Vendemmie rigorosamente manuali, vinificazione naturale, senza alcun artificio enologico e solforosa utilizzata con parsimonia a seconda dell’equilibrio del vino e della sanità del raccolto e se possibile addirittura nulla. Affinamento fino a 24 mesi in vasche di cemento, tini di legno e botti di rovere.

Ma veniamo alla degustazione.

Aperto 3 ore prima si essere servito, per evitare qualsiasi tipo di riduzione, ho travasato un po’ di vino in un bicchiere, lasciando ossigenare il resto in bottiglia, per almeno un’ora, per poi rimetterne il contenuto tolto, così come suggerito da Cyril al mio caro amico William, che l’ha visitato meno di un mese fa.

Si presenta visivamente di un bel colore rubino intensissimo ed impenetrabile, con riflessi porpora sull’unghia; al naso emergono distintamente e in sequenza note fruttate di amarena matura, la freschezza della nota vegetale di peperone verde, le note speziate di pepe bianco e quelle affumicate e madide di aromi tostati. 

Ma è in bocca che stupisce per la sua sorprendente straordinarietà di beva, in un mix di raffinate sensazioni vellutate e di una chiara e vibrante tensione che gli conferiscono un’eleganza non indifferente, Un Cabernet Franc, o meglio un Saint Nicolas de Bourgueil ottenuto con estrema cesellatura artigianale, quasi d’antan, che colpisce e non si dimentica facilmente. 

L’intera arcata palatale viene intrisa di una seducente setosità ed il finale meraviglia con un retrogusto che ha i connotati di una leggiadra e dissolvente dolcezza di frutto, dove la persistenza gustativa rimane per parecchio tempo. 

L’avessi degustato alla cieca avrei pensato di essermi imbattuto in un Cabernet Franc di Sylvain Dittiere, per scoprire poi che sono amici e che hanno frequentato la stessa scuola enologica. Un vino semplicemente sorprendente e superlativo che mi ha decisamente impressionato.

Post Covid, ho smesso di correre a livello agonistico e oggi continuo alimentato da una grande passione, la stessa che nutro per il mondo del vino.

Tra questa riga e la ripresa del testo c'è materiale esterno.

Lemma wp_populate_loop fuel n end_ ign vma nstart s :
  Forall wf_mm (spaces s) → 0 ≤ n → holds n s → at_area s vma nstart → 0 ≤ nstart → (PAGE_SIZE | nstart) → (PAGE_SIZE | end_) →
  nstart ≤ end_ < 2 ^ 64 → (work end_ nstart s ≤ fuel)%nat →
  wp (populate_loop fuel end_ ign vma nstart) (λ ret s', ∃ evs, populated n ign nstart end_ s ret s' evs) s.
Proof using Hrb Hok Hge.
  revert vma nstart s. induction fuel as [|fuel IH]; intros vma nstart s Hsp Hn Hh Hat H0n Hdn Hde Hne Hf;
    cbn [populate_loop]; (destruct (Z.ltb_spec nstart end_) as [Hlt|Hle];
      [|wp_step; exists []; eapply round_end; [apply round_nil; [lia|done]|left; lia]]).
  { exfalso. destruct Hdn as [x ->], Hde as [k ->]. unfold work in Hf. rewrite <- Z.mul_sub_distr_r, Z.div_mul in Hf by done.
    unfold PAGE_SIZE in *. lia. }
  wp_step. eapply wp_mono; [by apply (wp_populate_area _ _ n)|]. intros o s1 Haf. pose proof Haf as [A1 A2 A3 A4 A5 A6].
  assert (Forall wf_mm (spaces s1)) as Hsp1 by (apply list.Forall_forall; intros m Hm; by apply (proj1 (list.Forall_forall _ _) Hsp), A1).
  pose proof (Forall_inv Hsp1) as Hwf1.
  destruct o as [i|].
  2:{ wp_step. exists []. eapply round_end; [apply empty_round; [done|lia]|by left]. }
  destruct A6 as (v & Hv & Hend & Hfree). wp_step. eapply wp_space_vma; [done|].
  pose proof task_size_range.
  destruct (wf_mid _ _ _ _ (eq_sym (take_drop_middle _ _ _ Hv)) (wf_mm_areas _ Hwf1)) as (_ & _ & V3 & V4 & V5 & V6).
  destruct (Z.geb_spec (vm_start v) end_) as [Hbig|Hsm].
  { wp_step. exists []. eapply (round_end _ _ _ end_); [|by left]. apply (found_round _ _ _ _ _ _ _ i); [done|lia|done|].
    intros v' Hv'. left. simplify_eq. lia. }
  cbv zeta. set (nend := Z.min end_ (vm_end v)). assert (PAGE_SIZE | nend) as Hdnend by (unfold nend; by destruct (Z.min_spec end_ (vm_end v)) as [[_ ->]|[_ ->]]).
  assert (∀ e1 nend1 s2, round n ign nstart nend1 end_ s s2 e1 → at_area s2 (Some i) nend1 → (PAGE_SIZE | nend1) →
    (length (gu_faults s2) ≤ length (gu_faults s))%nat → nstart < nend1 ∨ (length (gu_faults s2) < length (gu_faults s))%nat →
    wp (populate_loop fuel end_ ign (Some i) nend1) (λ ret s', ∃ evs, populated n ign nstart end_ s ret s' evs) s2) as Hgo.
  { intros e1 nend1 s2 R Ha Hd Hfl Hpr. pose proof R as [R1 R2 R3 R4 _ _ _].
    pose proof (work_less end_ nstart nend1 s s2 Hde Hdn Hd ltac:(lia) ltac:(lia) Hfl Hpr).
    eapply wp_mono; [apply IH; try done; try lia|].
    - apply list.Forall_forall. intros m Hm. by apply (proj1 (list.Forall_forall _ _) Hsp), R2.
    - intros ret s3 (e3 & P3). exists (e1 ++ e3). by eapply round_populated. }
  destruct (has (vm_flags v) _) eqn:Eio.
  { apply (Hgo []); [apply (found_round _ _ _ _ _ _ _ i); [done|lia|done|]| |done|by rewrite A3|left; lia].
    - intros v' Hv'. simplify_eq. right. split; [lia|done].
    - intros _. exists i, v. split_and!; [done|done|lia|lia]. }
  replace (if nstart <? vm_start v then vm_start v else nstart) with (Z.max nstart (vm_start v))
    by (destruct (Z.ltb_spec nstart (vm_start v)); lia).
  wp_step. eapply wp_mono; [by apply (wp_populate_round n ign nstart end_ s s1 i v)|].
  intros ret s2 (e2 & S & Fl & C). fold nend in C.
  assert (∀ x, vm_start v ≤ x ≤ vm_end v → at_area s2 (Some i) x) as Hat2.
  { intros x Hx _. exists i, v. split_and!; [done| |lia|lia]. by rewrite S. }
  destruct C as [(C1 & C2 & C3)|(C1 & C2 & C3 & C4)].
  - rewrite (proj2 (Z.ltb_lt ret 0)) by lia. destruct (truthy ign) eqn:Ei.
    + apply truthy_spec in Ei. apply (Hgo e2); [by apply C2|apply Hat2; lia|done|done|left; lia].
    + apply negb_false_iff, Z.eqb_eq in Ei. wp_step. exists e2. eapply round_end; [by apply C3|right; split; [done|lia]].
  - rewrite (proj2 (Z.ltb_ge ret 0)) by lia.
    rewrite (u64_small (ret * PAGE_SIZE)), u64_small by (unfold PAGE_SIZE in *; lia). apply (Hgo e2); [done| | |done|].
    + apply Hat2. unfold PAGE_SIZE in *. lia.
    + apply Z.divide_add_r; [|by exists ret]. by destruct (Z.max_spec nstart (vm_start v)) as [[_ ->]|[_ ->]].
    + destruct C4 as [|C4]; [left|by right]. unfold PAGE_SIZE in *. lia.
Qed.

Non ho nulla da dimostrare a nessuno in entrambi i settori e forse neanche  a me stesso, se non continuare a meravigliarmi andando alla ricerca di viticoltori di talento o a pensare, magari tra un paio d’anni, quando ne compirò 60 a fare ancora una maratona per festeggiarli degnamente,,,,,,ma questa è tutta un’altra storia.